- 84 Okunma
- 0 Yorum
- 2 Beğeni
ZÜLFİKAR VE DÜLDÜL
ZÜLFİKAR VE DÜLDÜL
“Zülfikar’dan keskin kılıç, Ali’den büyük yiğit yoktur.”
Arap-İslam dünyasında Zülfikar ve Düldül hakkında çok sayıda araştırma yapılmış, kitaplar yazılmıştır. Türklerin İslamlaşma sürecinde de bu konu dikkat çekmiş; Türk-İslam anlayışında özellikle Alevi kültüründe çok önemli bir yer tutmuştur.

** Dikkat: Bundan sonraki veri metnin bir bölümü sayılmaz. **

Lemma finditer_from_sound (pat s : str) pos skip k :
  In k (finditer_from pat s pos skip) ->
  exists m : nat,
    k = pos + Z.of_nat m /\ (m <= length s)%nat
    /\ startswith pat (drop m s) = true.
Proof.
  revert pos skip. induction s as [| c s IH]; intros pos skip;
    cbn [finditer_from].
  - destruct pat; [| intros []].
    intros [<- | []]. exists 0%nat. repeat split; [lia | reflexivity].
  - assert (Hnext : forall skip',
              In k (finditer_from pat s (pos + 1) skip') ->
              exists m : nat,
                k = pos + Z.of_nat m /\ (m <= length (c :: s))%nat
                /\ startswith pat (drop m (c :: s)) = true).
    { intros skip' H. destruct (IH _ _ H) as (m & -> & Hm & Hsw).
      exists (S m). cbn [length drop]. repeat split; [lia | lia | exact Hsw]. }
    destruct skip as [| skip]; [| apply Hnext].
    destruct (startswith pat (c :: s)) eqn:E; [| apply Hnext].
    intros [<- | H]; [| now apply Hnext in H].
    exists 0%nat. cbn [length drop]. repeat split; [lia | lia | exact E].
Qed.

Lemma finditer_from_complete (pat s : str) pos skip (m : nat) :
  (skip <= m)%nat -> (m <= length s)%nat ->
  startswith pat (drop m s) = true ->
  finditer_from pat s pos skip <> [].
Proof.
  revert pos skip m. induction s as [| c s IH]; intros pos skip m Hsk Hm Hsw;
    cbn [finditer_from].
  - cbn [length] in Hm. replace m with 0%nat in Hsw by lia.
    destruct pat; [discriminate | discriminate Hsw].
  - destruct skip as [| skip].
    + destruct (startswith pat (c :: s)) eqn:E; [discriminate |].
      destruct m as [| m]; [cbn [drop] in Hsw; congruence |].
      apply (IH _ _ m); [lia | cbn [length] in Hm; lia | exact Hsw].
    + destruct m as [| m]; [lia |].
      apply (IH _ _ m); [lia | cbn [length] in Hm; lia | exact Hsw].
Qed.

Lemma finditer_starts_occurs (pat s : str) k :
  In k (finditer_starts pat s) -> occurs_at pat s k.
Proof.
  intros H. apply finditer_from_sound in H as (m & -> & Hm & Hsw).
  apply occurs_at_drop. exists m. split; [lia | split; [exact Hm | exact Hsw]].
Qed.

Lemma finditer_starts_found (pat s : str) k :
  occurs_at pat s k -> finditer_starts pat s <> [].
Proof.
  intros H. apply occurs_at_drop in H as (m & _ & Hm & Hsw).
  apply (finditer_from_complete pat s 0 0 m); [lia | exact Hm | exact Hsw].
Qed.

Lemma finditer_starts_nil (pat s : str) :
  finditer_starts pat s = [] <-> forall k, ~ occurs_at pat s k.
Proof.
  split.
  - intros Hnil k Hk. now apply finditer_starts_found in Hk.
  - intros Hno. destruct (finditer_starts pat s) as [| k l] eqn:E; [reflexivity |].
    exfalso. apply (Hno k). apply finditer_starts_occurs. rewrite E. now left.
Qed.

Lemma rfind_from_spec (pat s : str) pos :
  0 <= pos ->
  (rfind_from pat s pos = -1
   /\ forall m : nat, (m <= length s)%nat -> startswith pat (drop m s) = false)
  \/ (exists m : nat,
        rfind_from pat s pos = pos + Z.of_nat m
        /\ (m <= length s)%nat /\ startswith pat (drop m s) = true
        /\ forall m' : nat,
             (m' <= length s)%nat -> startswith pat (drop m' s) = true ->
             (m' <= m)%nat).
Proof.
  revert pos. induction s as [| c s IH]; intros pos Hpos; cbn [rfind_from].
  - destruct pat as [| p pat].
    + right. exists 0%nat. repeat split; [lia | reflexivity |].
      intros m' Hm' _. exact Hm'.
    + left. split; [reflexivity |]. intros m _. now rewrite drop_nil.
  - cbv zeta. destruct (IH (pos + 1)) as [[Hr Hno] | (m & Hr & Hm & Hsw & Hmax)];
      [lia | |].
    + rewrite Hr, Z.eqb_refl. destruct (startswith pat (c :: s)) eqn:E.
      * right. exists 0%nat. repeat split; [lia | cbn [length]; lia | exact E |].
        intros [| m'] Hm' Hsw'; [lia |]. cbn [length drop] in *.
        rewrite Hno in Hsw' by lia. discriminate Hsw'.
      * left. split; [reflexivity |]. intros [| m] Hm; [exact E |].
        cbn [length drop] in *. apply Hno. lia.
    + rewrite Hr.
      replace (pos + 1 + Z.of_nat m =? -1) with false
        by (symmetry; apply Z.eqb_neq; lia).
      right. exists (S m). cbn [length drop].
      repeat split; [lia | lia | exact Hsw |].
      intros [| m'] Hm' Hsw'; [lia |]. cbn [length drop] in *.
      apply le_n_S. apply Hmax; [lia | exact Hsw'].
Qed.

Zülfikar’ın nasıl ortaya çıktığı, gerçek boyutunun ne olduğu hep merak edilmiştir. Bu konuyu çok yönlü araştırmama rağmen kesin ve somut bir sonuç elde edemedim. Düldül’ü de eş zamanlı görmemiz gerekiyor; zira Hz. Ali, Zülfikar ile savaşlara katılırken adı Düldül olan bir beygiri binek olarak kullanmıştır. Şimdi kaynakları dikkatle okuyarak ve konuyu özetleyerek bir makale halinde paylaşmak istedim.
Zülfikar, İslâm peygamberi Muhammed’in damadı, amcasının oğlu ve Dört Büyük Halife’den biri olan Ali’nin çatal şeklinde iki başlı kılıcının adıdır. Kelime anlamı olarak, "sahip" anlamındaki "zû" ile “omurga, boğum" anlamına gelen "fekār" kelimelerinden oluşan zülfekār, Türkçeye zülfikar şeklinde geçmiştir. Bedir Muharebesi sonrasında, yedi karış uzunluğunda ve bir karış kalınlığında olan kılıç savaş ganimeti olarak İslâm peygamberi Muhammed’e geçmiş ve kendisi kılıcı Ali’ye verene kadar kullanmıştır. Merzûk es-Sakīl adında bir usta tarafından yapıldığı rivayet edilen kılıç, genel kabule göre Bedir’de öldürülen Âs b. Münebbih’e aittir. Kılıcın Ali’ye ne zaman verildiği kesin olarak bilinmemekle birlikte genel olarak Uhud Muharebesi’nde verildiği kabul edilmektedir.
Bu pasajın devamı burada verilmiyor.